Spring seems quite like a shy animal not daring to leave its den. It gently peeks outside on some days, but is then frightened by the light and immediately hides again. It’s 8 °C here in Cologne and the sun hasn’t been seen for days. It’s hard to get that spring feeling this year, even though the trees are blooming.

But the produce of spring are bit by bit hitting the markets these days. I have recently come over some wonderful domestic rhubarb. I had to take it home with me, although I did not really know what I would make from it. One of my first ideas was about muffins with rhubarb. However, I wanted something which better accentuated this awesome fruit. And so I developed the idea of mini cheesecakes with poached rhubarb. The recipe was fully improvised. But since it proved delicious, I am not afraid of sharing it with you.

Mini cheesecakes with poached rhubarb

Yields 12 tartlets:
Tartlet dough:
225 g wheat flour
150 g chilled butter
75 g sugar
A pinch of salt
A pinch of baking powder
2-3 tblsp. ice water
Poached rhubarb:
3 stalks of rhubarb (250 g)
300 ml water
100 g sugar
Scraped seeds of 1/4 vanilla bean
A generous shot of grenadine
Cheese filling:
500 g curd cheese
4 egg yolks
50 g sugar
Grated cest of 1/4 orange
30 g cornstarch

In a large bowl, mix flour, sugar, salt, and baking powder. Cut the butter into small pieces, and add to the flour. With your hands, combine all ingredients just until you get a smooth dough. You will have to add some water during kneading, or the dough will be too firm and brittle. Don’t overknead, this is not about gluten. Wrap the dough in plastic foil and refrigerate for 1 hour.

Peel the rhubarb and cut it in 2 cm pieces. Mix water and sugar in a pot and bring to boil. Then add vanilla seeds, grenadine (this is to improve color), and rhubarb. Cover the pot, and simmer the rhubarb for 3-4 min over lowest heat. Let cool in the sirup.

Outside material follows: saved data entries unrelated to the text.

(* ===== verification/LexerStream.v ===== *)
(** * LexerStream: the tokens at a place of a source

    What a token is depends on the source and the position alone, not on the
    strings interned, the diagnostics or the scratch buffer a lexer got there
    with: a position has one stream of tokens. *)

From S2P Require Import Prelude Types Mir Diagnostics HashMap Strings Lexer.

(** Two lexers at the same place. *)
Definition same_text (a b : Lexer) : Prop := lx_source a = lx_source b /\ lx_pos a = lx_pos b.

Lemma same_text_peek a b : same_text a b -> lexer_peek a = lexer_peek b.
Proof. intros [Hs Hp]. unfold lexer_peek. by rewrite Hs, Hp. Qed.
Lemma same_text_peek_next a b : same_text a b -> lexer_peek_next a = lexer_peek_next b.
Proof. intros [Hs Hp]. unfold lexer_peek_next. by rewrite Hs, Hp. Qed.
Lemma same_text_remaining a b : same_text a b -> remaining a = remaining b.
Proof. intros [Hs Hp]. unfold remaining. by rewrite Hs, Hp. Qed.
Lemma same_text_turns a b : same_text a b -> turns a = turns b.
Proof. intros H. unfold turns. by rewrite (same_text_remaining a b H). Qed.

Lemma eat_text lx : lx_source (lexer_eat lx) = lx_source lx /\ lx_pos (lexer_eat lx) = S (lx_pos lx).
Proof. unfold lexer_eat. by destruct (Ascii.eqb (lexer_peek lx) newline). Qed.

Lemma same_text_eat a b : same_text a b -> same_text (lexer_eat a) (lexer_eat b).
Proof.
  intros [Hs Hp]. destruct (eat_text a) as [Ha Ha'], (eat_text b) as [Hb Hb']. split; congruence.
Qed.

Lemma same_text_eat_while fuel f a b : same_text a b -> same_text (eat_while fuel f a) (eat_while fuel f b).
Proof.
  revert a b. induction fuel as [|fuel IH]; intros a b H; [done|]. cbn [eat_while].
  rewrite (same_text_peek a b H). destruct (f (lexer_peek b)); [|done]. by apply IH, same_text_eat.
Qed.

Lemma same_text_block_comment fuel opened1 opened2 a b :
  same_text a b ->
  match block_comment fuel opened1 a, block_comment fuel opened2 b with
  | Some (c1, a'), Some (c2, b') => c1 = c2 /\ same_text a' b'
  | None, None => True
  | _, _ => False
  end.
Proof.
  revert a b. induction fuel as [|fuel IH]; intros a b H; [done|]. cbn [block_comment].
  rewrite (same_text_peek a b H), (same_text_peek_next a b H).
  destruct (Ascii.eqb (lexer_peek b) "*"%char && Ascii.eqb (lexer_peek_next b) "/"%char); [done|].
  destruct (Ascii.eqb (lexer_peek b) NUL); [done|]. by apply IH, same_text_eat.
Qed.

Lemma same_text_skip_trivia fuel a b :
  same_text a b ->
  match skip_trivia fuel a, skip_trivia fuel b with
  | Some a', Some b' => same_text a' b'
  | None, None => True
  | _, _ => False
  end.
Proof.
  revert a b. induction fuel as [|fuel IH]; intros a b H; [done|]. cbn [skip_trivia].
  rewrite (same_text_turns a b H). pose proof (same_text_eat_while (turns b) isspace a b H) as H1.
  set (a1 := eat_while _ _ a) in *. set (b1 := eat_while _ _ b) in *. clearbody a1 b1.
  rewrite (same_text_peek a1 b1 H1), (same_text_peek_next a1 b1 H1), (same_text_turns a1 b1 H1).
  destruct (negb _); [done|]. destruct (Ascii.eqb (lexer_peek_next b1) "/"%char); [by apply IH, same_text_eat_while|].
  destruct (Ascii.eqb (lexer_peek_next b1) "*"%char); [|done].
  pose proof (same_text_eat _ _ (same_text_eat _ _ H1)) as H2. rewrite (same_text_turns _ _ H2).
  pose proof (same_text_block_comment (turns (lexer_eat (lexer_eat b1))) (MkSpan (lx_line a1) (lx_column a1))
    (MkSpan (lx_line b1) (lx_column b1)) _ _ H2) as H3.
  destruct (block_comment _ _ (lexer_eat (lexer_eat a1))) as [[c a3]|], (block_comment _ _ (lexer_eat (lexer_eat b1))) as [[c' b3]|];
    cbn [mbind option_bind]; try done.
  destruct H3 as [-> H3]. destruct c'; [|done]. by apply IH, same_text_eat, same_text_eat.
Qed.

(** *** Tokens *)

Definition same_token (r s : Token * Lexer) : Prop :=
  token_type r.1 = token_type s.1 /\ token_lexeme r.1 = token_lexeme s.1 /\ same_text r.2 s.2.

Lemma same_text_between a b a' b' : same_text a b -> same_text a' b' -> text_between a a' = text_between b b'.
Proof.
  intros H [_ Hp]. unfold text_between. rewrite (same_text_remaining a b H). destruct H as [_ Hp0]. by rewrite Hp, Hp0.
Qed.

Lemma same_number a b : same_text a b -> same_token (lexer_number a) (lexer_number b).
Proof.
  intros H. unfold lexer_number. rewrite (same_text_turns a b H), (same_text_remaining a b H).
  pose proof (same_text_eat_while (turns b) isdigit a b H) as H1.
  set (a1 := eat_while _ _ a) in *. set (b1 := eat_while _ _ b) in *. clearbody a1 b1.
  rewrite (same_text_peek a1 b1 H1), (same_text_peek_next a1 b1 H1).
  pose proof (same_text_eat _ _ H1) as H2. rewrite (same_text_turns _ _ H2).
  pose proof (same_text_eat_while (turns (lexer_eat b1)) isdigit _ _ H2) as H3.
  destruct (Ascii.eqb (lexer_peek b1) "."%char && _); [by split|]. rewrite !decide_False by done.
  destruct (strtoll (remaining b)) as [value []]; by split.
Qed.

Lemma same_identifier a b : same_text a b -> same_token (lexer_identifier a) (lexer_identifier b).
Proof.
  intros H. unfold lexer_identifier. rewrite (same_text_turns a b H).
  pose proof (same_text_eat_while (turns b) is_ident_char a b H) as H1. cbv zeta.
  rewrite (same_text_between a b _ _ H H1). by split.
Qed.

Lemma same_string_chars fuel opened1 opened2 a b n :
  same_text a b ->
  match string_chars fuel opened1 a n, string_chars fuel opened2 b n with
  | Some (c, a'), Some (c', b') => (c = None <-> c' = None) /\ same_text a' b'
  | _, _ => True
  end.
Proof.
  revert a b n. induction fuel as [|fuel IH]; intros a b n H; [done|]. cbn [string_chars].
  rewrite (same_text_peek a b H). destruct (Ascii.eqb (lexer_peek b) quote); [done|].
  destruct (Ascii.eqb (lexer_peek b) NUL || Ascii.eqb (lexer_peek b) newline); [done|].
  assert (Hwrite : forall a b ch, same_text a b ->
    match (let '(reserved, lx) := lexer_reserve a (n + 1) in
           if negb reserved then Some (None, report lx GAB_ERR_SYNTAX opened1 "string literal is too long")
           else if bool_decide (n < length (lx_scratch lx)) then
             string_chars fuel opened1 (lexer_eat (with_scratch lx (<[n := ch]> (lx_scratch lx)))) (n + 1)
           else None),
          (let '(reserved, lx) := lexer_reserve b (n + 1) in
           if negb reserved then Some (None, report lx GAB_ERR_SYNTAX opened2 "string literal is too long")
           else if bool_decide (n < length (lx_scratch lx)) then
             string_chars fuel opened2 (lexer_eat (with_scratch lx (<[n := ch]> (lx_scratch lx)))) (n + 1)
           else None) with
    | Some (c, a'), Some (c', b') => (c = None <-> c' = None) /\ same_text a' b'
    | _, _ => True
    end).
  { clear a b H. intros a b ch H. destruct (lexer_reserve_enough a (n + 1)) as (s1 & -> & H1).
    destruct (lexer_reserve_enough b (n + 1)) as (s2 & -> & H2). cbn [negb lx_scratch with_scratch].
    rewrite !bool_decide_eq_true_2 by lia. by apply IH, same_text_eat. }
  destruct (Ascii.eqb (lexer_peek b) backslash); [|by apply Hwrite].
  pose proof (same_text_eat _ _ H) as H1. rewrite (same_text_peek _ _ H1).
  destruct (escape_value (lexer_peek (lexer_eat b))); [by apply Hwrite|done].
Qed.

Lemma same_string a b r s :
  same_text a b -> lexer_string a = Some r -> lexer_string b = Some s -> same_token r s.
Proof.
  intros H. unfold lexer_string. pose proof (same_text_eat _ _ H) as H1. rewrite (same_text_turns _ _ H1).
  pose proof (same_string_chars (turns (lexer_eat b)) (start_span a) (start_span b) _ _ 0 H1) as H2.
  destruct (string_chars _ _ (lexer_eat a) 0) as [[c a2]|], (string_chars _ _ (lexer_eat b) 0) as [[c' b2]|];
    cbn [mbind option_bind]; try done.
  destruct H2 as [Hc H2]. pose proof (same_text_eat _ _ H2) as H3.
  destruct c as [n|], c' as [n'|]; [| |by destruct Hc as [Hc _]; discriminate (Hc eq_refl)|].
  - destruct (string_from_ref _ _) as [[p1 t1]|], (string_from_ref (lx_strings (lexer_eat b2)) _) as [[p2 t2]|];
      cbn [mbind option_bind]; try done. intros [= <-] [= <-]. by split.
  - destruct Hc as [_ Hc]. by discriminate (Hc eq_refl).
  - intros [= <-] [= <-]. by split.
Qed.

Section symbols.
Context (a b : Lexer) (H : same_text a b).

Lemma same_create type : same_token (token_create a type, a) (token_create b type, b).
Proof using All. by split. Qed.

Lemma same_invalid ch : same_token (lexer_invalid a ch) (lexer_invalid b ch).
Proof using All. by split. Qed.

Lemma same_handle_eq base eq : same_token (lexer_handle_eq a base eq) (lexer_handle_eq b base eq).
Proof using All.
  unfold lexer_handle_eq. rewrite (same_text_peek a b H). destruct (Ascii.eqb _ _); split; try done.
  split; [done|]. by apply same_text_eat.
Qed.

Lemma same_handle_op_eq base eq op op_tok :
  same_token (lexer_handle_op_eq a base eq op op_tok) (lexer_handle_op_eq b base eq op op_tok).
Proof using All.
  unfold lexer_handle_op_eq. rewrite (same_text_peek a b H). pose proof (same_text_eat _ _ H).
  destruct (Ascii.eqb _ "="%char); [by case_decide|]. destruct (Ascii.eqb _ op); [done|]. by case_decide.
Qed.

Lemma same_builtin : same_token (lexer_builtin a) (lexer_builtin b).
Proof using All.
  unfold lexer_builtin. rewrite (same_text_turns a b H).
  pose proof (same_text_eat_while (turns b) is_ident_char a b H) as H1. rewrite (same_text_between a b _ _ H H1).
  destruct (Nat.eqb _ 0); by split.
Qed.

Lemma same_dot :
  same_token
    (if Ascii.eqb (lexer_peek a) "."%char then let lx := lexer_eat a in (token_create lx TOKEN_DOT_DOT, lx)
     else (token_create a TOKEN_DOT, a))
    (if Ascii.eqb (lexer_peek b) "."%char then let lx := lexer_eat b in (token_create lx TOKEN_DOT_DOT, lx)
     else (token_create b TOKEN_DOT, b)).
Proof using All.
  rewrite (same_text_peek a b H). pose proof (same_text_eat _ _ H). destruct (Ascii.eqb _ _); by split.
Qed.

Lemma same_symbol ch : same_token (lexer_symbol a ch) (lexer_symbol b ch).
Proof using All.
  destruct ch as [[] [] [] [] [] [] [] []]; cbn [lexer_symbol];
    first [apply same_invalid|apply same_create|apply same_handle_eq|apply same_handle_op_eq|apply same_builtin|apply same_dot].
Qed.
End symbols.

Preheat your oven to 180 °C.

Roll out the dough on a floured surface until 3 mm thick. Lay out small tartlet cups (I used my muffin pan) with the dough. Put in the freezer for 10 min. Then, place pieces of baking parchment inside the tartlets and fill the tartlets with dried beans or peas. Bake for 20 min, then let cool. Remove baking parchment and beans.

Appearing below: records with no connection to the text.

Fixpoint type_registry_layout_of (fuel : nat) (r : TypeRegistry) (type : TypePtr) : option (TypeRegistry * TypeLayout) :=
  match fuel with
  | O => None
  | S fuel =>
      match type with
      | None => Some (r, empty_layout)
      | Some p =>
          found ← map_lookup layout_key_hash Nat.eqb (layouts r) p;
          match found with
          | Some layout => Some (r, layout)
          | None =>
              t ← reg_types r !! p;
              '(r, layout) ← compute_layout (type_registry_layout_of fuel) r type t;
              '(m, _) ← map_insert layout_key_hash Nat.eqb (layouts r) p layout;
              Some (with_layouts r m, layout)
          end
      end
  end.

Definition type_registry_size_of (fuel : nat) (r : TypeRegistry) (type : TypePtr) : option (TypeRegistry * Z) :=
  '(r, l) ← type_registry_layout_of fuel r type; Some (r, layout_size l).
Definition type_registry_align_of (fuel : nat) (r : TypeRegistry) (type : TypePtr) : option (TypeRegistry * Z) :=
  '(r, l) ← type_registry_layout_of fuel r type; Some (r, layout_alignment l).

Definition type_registry_deref_of (r : TypeRegistry) (type : TypePtr) : option (TypeRegistry * TypePtr) :=
  match deref r type with
  | Some t =>
      if bool_decide (ty_kind t = TYPE_ARRAY) then
        element ← type_array_element (Some t); '(r, p) ← type_registry_slice_of r element; Some (r, Some p)
      else Some (r, None)
  | None => Some (r, None)
  end.

(** ** Making a registry *)

Definition type_registry_complete (fuel : nat) (r : TypeRegistry) (type : TypePtr) : option TypeRegistry :=
  '(r, _) ← type_registry_layout_of fuel r type; Some r.

Definition type_registry_declare (fuel : nat) (r : TypeRegistry) (decl : DeclPtr) : option (TypeRegistry * TypePtr) :=
  d ← deref_decl r decl;
  match id_name (decl_id d) with
  | None => None
  | Some _ =>
      if Nat.eqb (decl_param_count d) 0 then
        '(r, p) ← type_registry_apply r decl [];
        r ← type_registry_complete fuel r (Some p);
        Some (r, Some p)
      else Some (r, None)
  end.

Definition type_registry_declare_struct (fuel : nat) (r : TypeRegistry) (name : StrPtr) (fields : list TypeField) :
    option (TypeRegistry * TypePtr) :=
  match name with
  | None => None
  | Some _ =>
      let '(r, decl) := new_decl r (MkTypeDecl (MkDeclId None None name 0) 0 fields) in
      type_registry_declare fuel r (Some decl)
  end.

Definition register_builtin (r : TypeRegistry) (kind : TypeKind) (name : StrPtr) : TypeRegistry * TypePtr :=
  let '(r, decl) := new_decl r (MkTypeDecl (MkDeclId None None name 0) 0 []) in
  let '(r, p) := new_type r (with_decl (type_init kind name) (Some decl) false) in
  (r, Some p).

Definition with_primitives (r : TypeRegistry) (p : TypePrimitives) (n : KnownNames) (i : list IntrinsicLowering) : TypeRegistry :=
  MkTypeRegistry (reg_types r) (reg_decls r) (applications r) (conformances r) (layouts r) (reg_params r) p n i.

Definition register_primitives (r : TypeRegistry) (n : KnownNames) : TypeRegistry :=
  let '(r, i32) := register_builtin r TYPE_I32 (name_i32 n) in
  let '(r, f32) := register_builtin r TYPE_F32 (name_f32 n) in
  let '(r, bool_) := register_builtin r TYPE_BOOL (name_boolean n) in
  let '(r, u8) := register_builtin r TYPE_U8 (name_u8 n) in
  let '(r, usize) := register_builtin r TYPE_USIZE (name_usize n) in
  let '(r, str) := register_builtin r TYPE_STR (name_str n) in
  let '(r, error) := register_builtin r TYPE_ERROR (name_error n) in
  let '(r, slice) := new_decl r (MkTypeDecl (MkDeclId None None (name_slice n) 0) 1 []) in
  let '(r, array) := new_decl r (MkTypeDecl (MkDeclId None None (name_array n) 0) 2 []) in
  let '(r, raw) := new_decl r (MkTypeDecl (MkDeclId None None (name_raw n) 0) 1 []) in
  with_primitives r (MkTypePrimitives i32 u8 usize f32 bool_ str (Some slice) (Some array) (Some raw) error) n
    [MkIntrinsicLowering (name_array n) (name_index n); MkIntrinsicLowering (name_array n) (name_len n);
     MkIntrinsicLowering (name_slice n) (name_index n); MkIntrinsicLowering (name_slice n) (name_len n);
     MkIntrinsicLowering (name_raw n) (name_index n); MkIntrinsicLowering (name_str n) (name_as_bytes n)].

Definition TYPE_REGISTRY_INITIAL_CAPACITY : nat := 8.

Definition type_registry_create (n : KnownNames) : option TypeRegistry :=
  layouts ← map_init TYPE_REGISTRY_INITIAL_CAPACITY;
  conformances ← map_init TYPE_REGISTRY_INITIAL_CAPACITY;
  applications ← map_init TYPE_REGISTRY_INITIAL_CAPACITY;
  let r := MkTypeRegistry [] [] applications conformances layouts (replicate GAB_MAX_TYPE_PARAMS None)
             (MkTypePrimitives None None None None None None None None None None) n [] in
  Some (register_primitives r n).

Definition type_registry_intrinsic (r : TypeRegistry) (owner name : StrPtr) : option IntrinsicLowering :=
  find (fun i => bool_decide (intrinsic_owner i = owner) && bool_decide (intrinsic_name i = name)) (intrinsics r).
End addresses.

(** ** The names the compiler knows *)

(** A [String *] from the pool. *)
Definition known_name (pool : StringPool) (text : string) : option (StringPool * StrPtr) :=
  '(pool, string) ← string_from_cstr pool (bytes text); Some (pool, Some string).

Definition GAB_CORE_MODULE : string := "core".

(** The members are interned in the order they are written. *)
Definition known_names (strings : StringPool) : option (StringPool * KnownNames) :=
  '(strings, i32) ← known_name strings "i32";
  '(strings, f32) ← known_name strings "f32";
  '(strings, boolean) ← known_name strings "bool";
  '(strings, u8) ← known_name strings "u8";
  '(strings, usize) ← known_name strings "usize";
  '(strings, str) ← known_name strings "str";
  '(strings, slice) ← known_name strings "slice";
  '(strings, raw) ← known_name strings "raw";
  '(strings, array) ← known_name strings "array";
  '(strings, self) ← known_name strings "Self";
  '(strings, error) ← known_name strings "<error>";
  '(strings, module) ← known_name strings GAB_CORE_MODULE;
  '(strings, destroy) ← known_name strings "Destroy";
  '(strings, method) ← known_name strings "destroy";
  '(strings, unique) ← known_name strings "Unique";
  '(strings, index) ← known_name strings "index";
  '(strings, len) ← known_name strings "len";
  '(strings, as_bytes) ← known_name strings "as_bytes";
  '(strings, caller) ← known_name strings "caller";
  '(strings, size_of) ← known_name strings "size_of";
  Some (strings, MkKnownNames i32 f32 boolean u8 usize str slice raw array self error
    (MkDeclId module None destroy 0) method unique index len as_bytes caller size_of).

Place the curd cheese in a clean musslin cloth and squeeze out the liquid. Put the cheese in a bowl and mix with egg yolks, sugar, orange cest, and cornstarch. Fill the tartlets with the cheese and top with the poached rhubarb. Put back in the oven and bake for another 20 min. Let rest for 5 minutes, then take the tartlets out of the cups and let cool on wire racks.

More signs of spring

Some celebrate cherry blossom, I adore magnolia blossom. The most beautiful tree in spring. We had to wait long this year, but right now, tulip magnolia is in full bloom here in Cologne. Spring is coming!